[Information supplied Boundary: Start]
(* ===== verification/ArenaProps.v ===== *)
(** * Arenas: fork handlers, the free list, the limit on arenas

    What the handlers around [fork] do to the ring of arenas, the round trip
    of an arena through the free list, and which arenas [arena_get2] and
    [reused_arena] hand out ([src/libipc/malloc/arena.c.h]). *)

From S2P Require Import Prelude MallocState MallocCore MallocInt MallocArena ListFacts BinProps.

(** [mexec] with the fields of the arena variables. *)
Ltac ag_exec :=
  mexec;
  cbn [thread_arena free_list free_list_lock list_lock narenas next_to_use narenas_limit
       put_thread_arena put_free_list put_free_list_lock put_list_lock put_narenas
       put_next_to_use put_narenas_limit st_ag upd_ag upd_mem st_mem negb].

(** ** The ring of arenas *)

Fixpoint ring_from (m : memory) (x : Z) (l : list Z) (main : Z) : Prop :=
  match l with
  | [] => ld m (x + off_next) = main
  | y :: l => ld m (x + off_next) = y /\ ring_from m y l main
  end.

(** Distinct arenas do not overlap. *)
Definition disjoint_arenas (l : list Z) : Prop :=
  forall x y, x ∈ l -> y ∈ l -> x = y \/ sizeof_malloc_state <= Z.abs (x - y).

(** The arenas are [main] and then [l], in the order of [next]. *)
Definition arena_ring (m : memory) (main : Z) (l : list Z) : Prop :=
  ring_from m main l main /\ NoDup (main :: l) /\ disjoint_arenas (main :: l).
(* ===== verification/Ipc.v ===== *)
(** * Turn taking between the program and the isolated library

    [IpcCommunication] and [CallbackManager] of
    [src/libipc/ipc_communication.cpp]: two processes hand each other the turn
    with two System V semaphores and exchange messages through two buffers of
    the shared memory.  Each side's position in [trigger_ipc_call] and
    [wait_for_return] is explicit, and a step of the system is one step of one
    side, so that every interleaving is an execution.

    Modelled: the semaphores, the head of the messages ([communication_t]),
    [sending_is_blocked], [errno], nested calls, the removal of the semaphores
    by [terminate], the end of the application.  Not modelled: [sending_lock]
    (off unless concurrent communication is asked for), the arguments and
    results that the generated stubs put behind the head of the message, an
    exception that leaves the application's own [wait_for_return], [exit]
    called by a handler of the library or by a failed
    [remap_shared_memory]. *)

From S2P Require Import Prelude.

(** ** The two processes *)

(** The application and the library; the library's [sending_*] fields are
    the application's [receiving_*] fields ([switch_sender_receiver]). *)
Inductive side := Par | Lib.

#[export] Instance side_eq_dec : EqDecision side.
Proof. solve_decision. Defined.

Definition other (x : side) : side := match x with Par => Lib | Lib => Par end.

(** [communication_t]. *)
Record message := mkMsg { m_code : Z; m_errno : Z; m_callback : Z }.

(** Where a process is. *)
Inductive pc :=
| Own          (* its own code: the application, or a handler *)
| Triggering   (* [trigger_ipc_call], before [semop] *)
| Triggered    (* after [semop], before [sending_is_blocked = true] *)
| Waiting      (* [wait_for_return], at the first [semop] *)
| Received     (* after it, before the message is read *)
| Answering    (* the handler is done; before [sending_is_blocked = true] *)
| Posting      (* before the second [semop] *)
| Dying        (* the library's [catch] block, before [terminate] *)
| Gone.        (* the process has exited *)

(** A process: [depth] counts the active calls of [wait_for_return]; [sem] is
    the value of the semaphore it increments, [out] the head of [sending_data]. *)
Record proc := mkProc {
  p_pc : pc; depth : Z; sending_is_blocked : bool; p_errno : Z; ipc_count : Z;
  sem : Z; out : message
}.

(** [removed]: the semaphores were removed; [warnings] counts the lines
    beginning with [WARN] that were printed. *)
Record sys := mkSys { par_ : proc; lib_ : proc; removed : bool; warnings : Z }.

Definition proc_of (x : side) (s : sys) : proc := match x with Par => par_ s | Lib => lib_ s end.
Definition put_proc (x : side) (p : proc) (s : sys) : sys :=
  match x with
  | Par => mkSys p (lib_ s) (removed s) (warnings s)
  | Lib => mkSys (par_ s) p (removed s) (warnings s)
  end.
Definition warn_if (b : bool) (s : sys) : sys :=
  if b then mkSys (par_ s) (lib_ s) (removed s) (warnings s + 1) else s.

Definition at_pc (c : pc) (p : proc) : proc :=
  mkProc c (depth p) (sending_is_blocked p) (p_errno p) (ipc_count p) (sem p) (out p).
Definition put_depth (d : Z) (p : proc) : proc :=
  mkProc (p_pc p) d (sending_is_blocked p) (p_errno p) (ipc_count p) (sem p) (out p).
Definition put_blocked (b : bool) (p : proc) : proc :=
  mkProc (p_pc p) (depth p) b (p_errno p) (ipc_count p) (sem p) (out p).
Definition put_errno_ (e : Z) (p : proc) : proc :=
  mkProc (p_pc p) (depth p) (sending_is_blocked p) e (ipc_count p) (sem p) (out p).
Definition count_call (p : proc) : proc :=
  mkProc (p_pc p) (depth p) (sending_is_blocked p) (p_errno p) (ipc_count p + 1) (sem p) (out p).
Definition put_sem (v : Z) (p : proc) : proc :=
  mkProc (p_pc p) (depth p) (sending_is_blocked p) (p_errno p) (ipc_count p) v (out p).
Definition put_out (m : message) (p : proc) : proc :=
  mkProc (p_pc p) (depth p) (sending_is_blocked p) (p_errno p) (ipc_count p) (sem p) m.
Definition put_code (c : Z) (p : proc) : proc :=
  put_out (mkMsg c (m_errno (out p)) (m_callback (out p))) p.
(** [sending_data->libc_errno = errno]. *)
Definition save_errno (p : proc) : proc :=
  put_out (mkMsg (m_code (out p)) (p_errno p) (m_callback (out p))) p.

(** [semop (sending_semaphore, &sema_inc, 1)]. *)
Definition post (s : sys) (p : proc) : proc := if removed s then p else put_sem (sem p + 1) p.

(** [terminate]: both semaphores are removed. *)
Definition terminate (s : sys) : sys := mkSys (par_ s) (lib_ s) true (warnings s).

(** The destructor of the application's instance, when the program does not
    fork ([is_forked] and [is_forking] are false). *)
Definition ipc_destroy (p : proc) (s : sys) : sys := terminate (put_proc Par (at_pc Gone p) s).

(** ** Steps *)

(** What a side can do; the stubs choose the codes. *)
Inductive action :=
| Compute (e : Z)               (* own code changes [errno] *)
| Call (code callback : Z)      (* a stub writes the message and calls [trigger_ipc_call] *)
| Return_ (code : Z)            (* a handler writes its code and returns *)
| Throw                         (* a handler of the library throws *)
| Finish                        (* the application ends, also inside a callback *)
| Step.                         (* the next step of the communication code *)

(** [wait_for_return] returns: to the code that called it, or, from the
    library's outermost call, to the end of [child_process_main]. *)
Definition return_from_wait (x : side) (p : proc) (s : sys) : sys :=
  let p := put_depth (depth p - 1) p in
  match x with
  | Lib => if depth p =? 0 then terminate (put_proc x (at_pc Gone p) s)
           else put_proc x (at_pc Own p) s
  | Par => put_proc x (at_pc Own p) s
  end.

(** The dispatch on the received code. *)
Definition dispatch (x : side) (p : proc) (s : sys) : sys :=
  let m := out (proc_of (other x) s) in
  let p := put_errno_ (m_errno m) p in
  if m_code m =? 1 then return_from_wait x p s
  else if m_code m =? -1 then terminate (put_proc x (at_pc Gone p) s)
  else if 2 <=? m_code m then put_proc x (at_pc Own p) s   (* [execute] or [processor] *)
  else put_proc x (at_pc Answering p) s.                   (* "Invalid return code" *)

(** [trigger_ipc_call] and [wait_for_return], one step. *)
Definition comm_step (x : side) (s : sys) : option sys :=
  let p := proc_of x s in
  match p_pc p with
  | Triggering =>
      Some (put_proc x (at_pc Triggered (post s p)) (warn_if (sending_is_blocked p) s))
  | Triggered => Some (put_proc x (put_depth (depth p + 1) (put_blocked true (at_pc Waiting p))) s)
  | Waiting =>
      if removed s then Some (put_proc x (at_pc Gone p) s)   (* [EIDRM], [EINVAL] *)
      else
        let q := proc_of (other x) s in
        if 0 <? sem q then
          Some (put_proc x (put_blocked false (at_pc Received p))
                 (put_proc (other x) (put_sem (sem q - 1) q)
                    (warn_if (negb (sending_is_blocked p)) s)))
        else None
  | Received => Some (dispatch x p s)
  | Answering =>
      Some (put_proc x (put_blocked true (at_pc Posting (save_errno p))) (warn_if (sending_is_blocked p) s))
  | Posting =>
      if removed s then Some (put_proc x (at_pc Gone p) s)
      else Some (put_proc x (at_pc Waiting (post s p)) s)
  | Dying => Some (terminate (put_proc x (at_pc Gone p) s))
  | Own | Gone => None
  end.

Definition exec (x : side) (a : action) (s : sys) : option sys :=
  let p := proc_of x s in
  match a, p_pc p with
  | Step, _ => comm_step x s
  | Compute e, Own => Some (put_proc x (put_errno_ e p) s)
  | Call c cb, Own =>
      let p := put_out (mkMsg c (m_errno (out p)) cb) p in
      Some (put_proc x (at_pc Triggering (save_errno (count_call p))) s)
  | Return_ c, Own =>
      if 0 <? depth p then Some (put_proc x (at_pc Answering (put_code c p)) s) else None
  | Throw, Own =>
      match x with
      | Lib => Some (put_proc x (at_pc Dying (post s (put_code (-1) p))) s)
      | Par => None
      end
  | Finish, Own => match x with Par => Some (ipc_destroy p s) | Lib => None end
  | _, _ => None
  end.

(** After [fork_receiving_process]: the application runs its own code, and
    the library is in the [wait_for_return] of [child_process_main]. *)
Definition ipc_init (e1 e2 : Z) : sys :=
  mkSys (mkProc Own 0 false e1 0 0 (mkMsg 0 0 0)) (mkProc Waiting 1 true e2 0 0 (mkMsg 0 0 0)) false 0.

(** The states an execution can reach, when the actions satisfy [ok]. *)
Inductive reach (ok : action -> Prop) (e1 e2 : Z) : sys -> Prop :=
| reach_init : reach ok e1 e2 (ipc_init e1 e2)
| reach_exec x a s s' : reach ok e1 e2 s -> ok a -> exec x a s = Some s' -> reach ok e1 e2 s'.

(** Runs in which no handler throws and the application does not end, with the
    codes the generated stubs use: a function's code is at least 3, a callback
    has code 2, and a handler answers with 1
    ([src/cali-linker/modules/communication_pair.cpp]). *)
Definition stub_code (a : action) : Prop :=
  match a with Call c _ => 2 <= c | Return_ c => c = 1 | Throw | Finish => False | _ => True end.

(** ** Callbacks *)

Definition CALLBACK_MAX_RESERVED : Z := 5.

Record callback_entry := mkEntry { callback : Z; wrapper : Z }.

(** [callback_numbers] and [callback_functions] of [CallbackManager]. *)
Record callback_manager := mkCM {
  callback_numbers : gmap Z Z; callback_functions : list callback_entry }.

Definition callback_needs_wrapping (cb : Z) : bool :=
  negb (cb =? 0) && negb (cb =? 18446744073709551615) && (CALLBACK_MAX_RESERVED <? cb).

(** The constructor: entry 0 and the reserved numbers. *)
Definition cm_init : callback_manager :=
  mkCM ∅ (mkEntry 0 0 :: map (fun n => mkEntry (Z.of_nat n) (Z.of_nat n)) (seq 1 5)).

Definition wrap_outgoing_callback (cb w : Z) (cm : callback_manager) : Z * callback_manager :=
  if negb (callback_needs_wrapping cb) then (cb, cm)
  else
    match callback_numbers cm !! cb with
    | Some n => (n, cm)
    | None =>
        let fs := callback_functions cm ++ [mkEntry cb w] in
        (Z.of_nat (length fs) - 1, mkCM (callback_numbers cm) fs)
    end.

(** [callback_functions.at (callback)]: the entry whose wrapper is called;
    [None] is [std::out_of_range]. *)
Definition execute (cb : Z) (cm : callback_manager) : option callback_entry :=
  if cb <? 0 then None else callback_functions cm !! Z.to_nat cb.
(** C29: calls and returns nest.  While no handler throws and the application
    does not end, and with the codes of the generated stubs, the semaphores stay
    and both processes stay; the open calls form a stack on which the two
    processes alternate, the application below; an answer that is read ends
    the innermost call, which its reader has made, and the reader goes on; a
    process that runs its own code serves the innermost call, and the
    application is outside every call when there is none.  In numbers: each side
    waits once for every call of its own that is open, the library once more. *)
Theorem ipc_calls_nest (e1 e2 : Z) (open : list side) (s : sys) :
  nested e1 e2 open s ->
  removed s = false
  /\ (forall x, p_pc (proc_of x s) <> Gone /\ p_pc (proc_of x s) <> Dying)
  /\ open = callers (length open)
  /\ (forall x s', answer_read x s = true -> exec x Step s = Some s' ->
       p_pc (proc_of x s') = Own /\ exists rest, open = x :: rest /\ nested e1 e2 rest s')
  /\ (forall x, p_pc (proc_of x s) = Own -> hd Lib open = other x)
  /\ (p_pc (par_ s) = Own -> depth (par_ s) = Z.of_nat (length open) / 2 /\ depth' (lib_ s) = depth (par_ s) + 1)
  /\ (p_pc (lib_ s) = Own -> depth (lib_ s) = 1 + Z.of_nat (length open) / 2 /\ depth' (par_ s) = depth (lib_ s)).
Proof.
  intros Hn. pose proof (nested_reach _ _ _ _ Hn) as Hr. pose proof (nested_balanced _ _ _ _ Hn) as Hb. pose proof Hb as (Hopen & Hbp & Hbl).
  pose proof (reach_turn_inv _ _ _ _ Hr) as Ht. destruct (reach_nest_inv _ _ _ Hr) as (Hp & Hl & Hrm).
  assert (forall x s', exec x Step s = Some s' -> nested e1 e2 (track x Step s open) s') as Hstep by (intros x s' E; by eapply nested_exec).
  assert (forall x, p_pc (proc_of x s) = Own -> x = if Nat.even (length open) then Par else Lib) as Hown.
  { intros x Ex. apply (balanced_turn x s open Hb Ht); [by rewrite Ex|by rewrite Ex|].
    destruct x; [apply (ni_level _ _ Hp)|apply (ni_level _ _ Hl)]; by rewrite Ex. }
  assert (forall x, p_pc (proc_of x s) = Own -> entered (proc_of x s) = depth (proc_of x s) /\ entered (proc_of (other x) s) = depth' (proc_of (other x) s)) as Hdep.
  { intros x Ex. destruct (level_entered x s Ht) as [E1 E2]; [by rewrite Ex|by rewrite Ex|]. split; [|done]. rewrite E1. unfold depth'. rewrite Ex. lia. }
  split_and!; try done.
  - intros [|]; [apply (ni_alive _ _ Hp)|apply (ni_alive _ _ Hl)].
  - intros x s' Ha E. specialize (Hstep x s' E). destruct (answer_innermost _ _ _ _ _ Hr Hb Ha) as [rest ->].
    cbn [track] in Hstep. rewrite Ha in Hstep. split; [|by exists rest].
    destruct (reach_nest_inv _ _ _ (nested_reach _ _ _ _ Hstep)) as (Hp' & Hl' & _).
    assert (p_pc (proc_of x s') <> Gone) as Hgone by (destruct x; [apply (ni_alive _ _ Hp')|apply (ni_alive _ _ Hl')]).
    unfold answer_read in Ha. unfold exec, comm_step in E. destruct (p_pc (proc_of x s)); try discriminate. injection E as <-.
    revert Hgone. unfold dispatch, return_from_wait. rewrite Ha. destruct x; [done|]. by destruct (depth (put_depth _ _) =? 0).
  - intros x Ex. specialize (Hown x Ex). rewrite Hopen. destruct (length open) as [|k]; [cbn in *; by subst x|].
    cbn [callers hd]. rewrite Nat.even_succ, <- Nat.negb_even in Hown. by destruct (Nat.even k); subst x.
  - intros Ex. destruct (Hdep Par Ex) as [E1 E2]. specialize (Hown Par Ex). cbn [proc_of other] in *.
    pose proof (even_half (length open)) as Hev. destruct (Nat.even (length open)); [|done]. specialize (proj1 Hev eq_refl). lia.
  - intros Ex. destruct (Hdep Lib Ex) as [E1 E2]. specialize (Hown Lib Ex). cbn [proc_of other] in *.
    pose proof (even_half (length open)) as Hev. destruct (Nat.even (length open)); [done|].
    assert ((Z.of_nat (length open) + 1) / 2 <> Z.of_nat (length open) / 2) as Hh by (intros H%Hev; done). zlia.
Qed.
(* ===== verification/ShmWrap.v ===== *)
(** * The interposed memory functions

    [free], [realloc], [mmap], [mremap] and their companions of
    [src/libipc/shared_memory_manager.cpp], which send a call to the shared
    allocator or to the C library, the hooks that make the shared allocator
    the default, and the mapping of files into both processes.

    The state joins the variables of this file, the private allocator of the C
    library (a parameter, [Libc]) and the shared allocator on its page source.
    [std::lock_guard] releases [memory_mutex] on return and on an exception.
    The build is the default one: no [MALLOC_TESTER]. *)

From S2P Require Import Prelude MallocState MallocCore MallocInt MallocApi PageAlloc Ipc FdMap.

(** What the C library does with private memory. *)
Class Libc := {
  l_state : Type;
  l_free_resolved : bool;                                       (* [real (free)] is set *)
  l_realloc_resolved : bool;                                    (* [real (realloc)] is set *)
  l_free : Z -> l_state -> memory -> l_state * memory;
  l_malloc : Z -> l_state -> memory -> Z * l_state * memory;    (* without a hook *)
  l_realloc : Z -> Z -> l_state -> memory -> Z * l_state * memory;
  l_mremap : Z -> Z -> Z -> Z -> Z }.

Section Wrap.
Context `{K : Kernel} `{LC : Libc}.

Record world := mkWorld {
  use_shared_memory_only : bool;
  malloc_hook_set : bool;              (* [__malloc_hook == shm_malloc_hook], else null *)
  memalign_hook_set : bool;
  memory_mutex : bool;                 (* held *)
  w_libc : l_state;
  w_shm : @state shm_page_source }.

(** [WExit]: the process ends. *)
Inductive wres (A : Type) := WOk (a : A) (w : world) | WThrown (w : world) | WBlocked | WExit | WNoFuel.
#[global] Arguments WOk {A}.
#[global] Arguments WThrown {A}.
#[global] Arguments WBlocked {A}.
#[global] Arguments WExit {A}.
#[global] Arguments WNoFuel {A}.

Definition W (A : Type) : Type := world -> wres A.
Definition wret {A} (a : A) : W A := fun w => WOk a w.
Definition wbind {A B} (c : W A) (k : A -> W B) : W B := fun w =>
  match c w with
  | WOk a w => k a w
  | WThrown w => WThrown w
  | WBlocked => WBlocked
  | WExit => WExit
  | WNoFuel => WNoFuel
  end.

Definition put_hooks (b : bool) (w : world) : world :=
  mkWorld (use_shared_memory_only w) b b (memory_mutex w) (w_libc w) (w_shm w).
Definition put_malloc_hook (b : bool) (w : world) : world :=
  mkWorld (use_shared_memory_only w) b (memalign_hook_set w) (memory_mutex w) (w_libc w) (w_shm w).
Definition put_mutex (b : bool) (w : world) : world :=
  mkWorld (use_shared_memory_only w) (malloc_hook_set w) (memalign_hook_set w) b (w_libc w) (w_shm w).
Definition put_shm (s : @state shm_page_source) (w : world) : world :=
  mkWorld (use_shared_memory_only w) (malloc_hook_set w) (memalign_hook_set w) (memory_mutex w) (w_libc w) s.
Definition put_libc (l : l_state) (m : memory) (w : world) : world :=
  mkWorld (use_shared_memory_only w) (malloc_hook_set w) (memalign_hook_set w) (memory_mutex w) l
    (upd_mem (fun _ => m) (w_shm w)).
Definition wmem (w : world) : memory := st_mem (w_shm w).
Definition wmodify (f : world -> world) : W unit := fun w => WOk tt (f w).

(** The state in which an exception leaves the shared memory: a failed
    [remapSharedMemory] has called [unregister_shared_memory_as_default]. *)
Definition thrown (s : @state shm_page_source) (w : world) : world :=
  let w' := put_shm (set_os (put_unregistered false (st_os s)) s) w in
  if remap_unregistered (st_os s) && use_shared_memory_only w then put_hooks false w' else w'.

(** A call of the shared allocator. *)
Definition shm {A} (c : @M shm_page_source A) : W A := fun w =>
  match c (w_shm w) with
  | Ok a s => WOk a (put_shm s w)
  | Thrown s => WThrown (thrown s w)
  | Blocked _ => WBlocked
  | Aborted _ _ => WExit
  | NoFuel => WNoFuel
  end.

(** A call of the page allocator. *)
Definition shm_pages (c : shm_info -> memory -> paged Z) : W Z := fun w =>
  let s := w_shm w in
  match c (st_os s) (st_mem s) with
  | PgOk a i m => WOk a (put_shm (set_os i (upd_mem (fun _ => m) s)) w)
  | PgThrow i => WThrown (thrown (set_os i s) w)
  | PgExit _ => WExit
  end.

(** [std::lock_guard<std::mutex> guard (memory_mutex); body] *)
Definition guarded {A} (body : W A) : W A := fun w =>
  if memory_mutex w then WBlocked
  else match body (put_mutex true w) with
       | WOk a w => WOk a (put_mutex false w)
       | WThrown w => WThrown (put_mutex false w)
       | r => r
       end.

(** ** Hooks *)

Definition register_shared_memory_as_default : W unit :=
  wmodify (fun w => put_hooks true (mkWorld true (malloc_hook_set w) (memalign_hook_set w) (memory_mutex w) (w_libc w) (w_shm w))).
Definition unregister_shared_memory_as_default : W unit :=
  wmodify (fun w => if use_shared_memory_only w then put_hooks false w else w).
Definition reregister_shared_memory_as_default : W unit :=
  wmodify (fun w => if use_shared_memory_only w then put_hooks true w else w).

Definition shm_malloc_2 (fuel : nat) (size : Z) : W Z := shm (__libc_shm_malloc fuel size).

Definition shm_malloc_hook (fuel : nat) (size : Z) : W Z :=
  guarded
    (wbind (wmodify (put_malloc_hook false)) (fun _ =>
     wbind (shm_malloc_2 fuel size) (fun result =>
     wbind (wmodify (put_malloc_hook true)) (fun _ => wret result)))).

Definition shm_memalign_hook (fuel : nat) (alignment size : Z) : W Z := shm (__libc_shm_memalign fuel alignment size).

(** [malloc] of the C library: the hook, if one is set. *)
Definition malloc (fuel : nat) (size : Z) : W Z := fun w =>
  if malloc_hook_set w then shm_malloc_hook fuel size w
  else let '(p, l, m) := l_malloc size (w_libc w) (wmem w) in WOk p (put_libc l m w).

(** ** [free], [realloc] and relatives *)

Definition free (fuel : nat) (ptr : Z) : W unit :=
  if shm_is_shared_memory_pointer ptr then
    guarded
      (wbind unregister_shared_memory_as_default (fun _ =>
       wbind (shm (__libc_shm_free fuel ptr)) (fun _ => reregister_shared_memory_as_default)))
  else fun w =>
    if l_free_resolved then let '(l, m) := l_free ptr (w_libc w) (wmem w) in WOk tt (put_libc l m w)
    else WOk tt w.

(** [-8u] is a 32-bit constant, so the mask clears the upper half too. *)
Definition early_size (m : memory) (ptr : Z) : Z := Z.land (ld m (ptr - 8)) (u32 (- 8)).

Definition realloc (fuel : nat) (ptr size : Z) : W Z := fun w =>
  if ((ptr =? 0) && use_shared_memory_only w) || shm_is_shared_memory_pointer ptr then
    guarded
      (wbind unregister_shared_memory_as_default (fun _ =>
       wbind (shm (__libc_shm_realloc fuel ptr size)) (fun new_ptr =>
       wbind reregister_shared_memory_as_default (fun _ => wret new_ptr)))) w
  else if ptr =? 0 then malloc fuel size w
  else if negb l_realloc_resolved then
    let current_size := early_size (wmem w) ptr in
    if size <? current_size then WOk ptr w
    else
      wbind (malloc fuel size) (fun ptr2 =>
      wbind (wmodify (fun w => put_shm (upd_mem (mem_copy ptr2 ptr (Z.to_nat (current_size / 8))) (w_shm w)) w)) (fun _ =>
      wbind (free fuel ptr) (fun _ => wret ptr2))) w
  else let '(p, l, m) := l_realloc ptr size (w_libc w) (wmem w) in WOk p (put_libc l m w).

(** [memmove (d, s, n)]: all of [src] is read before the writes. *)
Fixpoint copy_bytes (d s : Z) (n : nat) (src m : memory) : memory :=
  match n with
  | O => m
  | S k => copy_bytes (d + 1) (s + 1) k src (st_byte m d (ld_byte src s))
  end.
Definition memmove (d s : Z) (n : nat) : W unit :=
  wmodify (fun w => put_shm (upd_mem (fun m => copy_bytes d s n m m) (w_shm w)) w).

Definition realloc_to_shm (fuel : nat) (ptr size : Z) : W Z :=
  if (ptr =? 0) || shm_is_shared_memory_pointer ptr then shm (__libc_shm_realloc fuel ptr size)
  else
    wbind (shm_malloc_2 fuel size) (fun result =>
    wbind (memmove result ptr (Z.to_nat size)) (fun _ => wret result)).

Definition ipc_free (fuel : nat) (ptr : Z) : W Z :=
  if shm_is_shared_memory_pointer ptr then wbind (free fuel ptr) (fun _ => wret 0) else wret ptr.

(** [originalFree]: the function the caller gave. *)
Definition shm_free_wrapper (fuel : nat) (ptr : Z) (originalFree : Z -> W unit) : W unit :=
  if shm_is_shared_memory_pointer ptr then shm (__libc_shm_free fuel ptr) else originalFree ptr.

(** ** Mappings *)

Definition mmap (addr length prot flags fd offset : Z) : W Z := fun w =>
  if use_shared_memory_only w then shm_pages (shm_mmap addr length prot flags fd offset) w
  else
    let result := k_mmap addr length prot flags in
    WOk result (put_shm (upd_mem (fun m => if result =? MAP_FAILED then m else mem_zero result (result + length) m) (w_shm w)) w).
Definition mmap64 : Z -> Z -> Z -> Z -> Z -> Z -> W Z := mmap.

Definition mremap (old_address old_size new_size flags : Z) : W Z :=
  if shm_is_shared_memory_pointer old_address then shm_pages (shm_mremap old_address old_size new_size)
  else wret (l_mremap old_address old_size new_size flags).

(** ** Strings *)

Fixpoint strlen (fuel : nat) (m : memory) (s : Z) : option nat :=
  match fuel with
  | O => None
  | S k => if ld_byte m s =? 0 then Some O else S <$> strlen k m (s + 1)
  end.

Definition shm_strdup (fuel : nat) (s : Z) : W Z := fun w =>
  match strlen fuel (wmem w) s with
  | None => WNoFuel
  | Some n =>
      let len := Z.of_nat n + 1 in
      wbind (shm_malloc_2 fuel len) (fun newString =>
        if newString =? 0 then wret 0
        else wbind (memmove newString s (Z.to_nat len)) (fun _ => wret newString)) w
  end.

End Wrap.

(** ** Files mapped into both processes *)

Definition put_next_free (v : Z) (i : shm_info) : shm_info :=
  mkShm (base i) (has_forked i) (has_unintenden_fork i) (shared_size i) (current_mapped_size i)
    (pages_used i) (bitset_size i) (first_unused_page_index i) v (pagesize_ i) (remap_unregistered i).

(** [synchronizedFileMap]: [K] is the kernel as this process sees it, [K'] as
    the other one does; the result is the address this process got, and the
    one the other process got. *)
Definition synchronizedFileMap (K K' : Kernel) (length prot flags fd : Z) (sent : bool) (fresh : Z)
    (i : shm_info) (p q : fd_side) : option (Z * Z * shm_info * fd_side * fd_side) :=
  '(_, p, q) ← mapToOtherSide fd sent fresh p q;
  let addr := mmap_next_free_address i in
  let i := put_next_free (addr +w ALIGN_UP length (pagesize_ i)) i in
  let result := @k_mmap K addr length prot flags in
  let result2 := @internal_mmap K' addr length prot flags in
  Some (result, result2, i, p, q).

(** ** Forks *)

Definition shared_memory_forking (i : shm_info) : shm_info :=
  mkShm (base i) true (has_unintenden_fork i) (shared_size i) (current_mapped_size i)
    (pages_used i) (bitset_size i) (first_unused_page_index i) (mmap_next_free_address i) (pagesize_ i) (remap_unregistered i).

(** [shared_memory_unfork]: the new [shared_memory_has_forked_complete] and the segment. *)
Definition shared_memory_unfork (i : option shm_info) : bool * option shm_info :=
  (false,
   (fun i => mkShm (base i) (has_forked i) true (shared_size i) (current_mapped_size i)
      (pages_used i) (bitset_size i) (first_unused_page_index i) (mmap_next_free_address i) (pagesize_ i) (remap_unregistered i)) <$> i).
[Information supplied Boundary: End]
◆ Task to complete: Gather from the entries above all lines that include the string "Triggering".

◆ Result of this exercise:
| Triggering   (* [trigger_ipc_call], before [semop] *)
  | Triggering =>
      Some (put_proc x (at_pc Triggering (save_errno (count_call p))) s)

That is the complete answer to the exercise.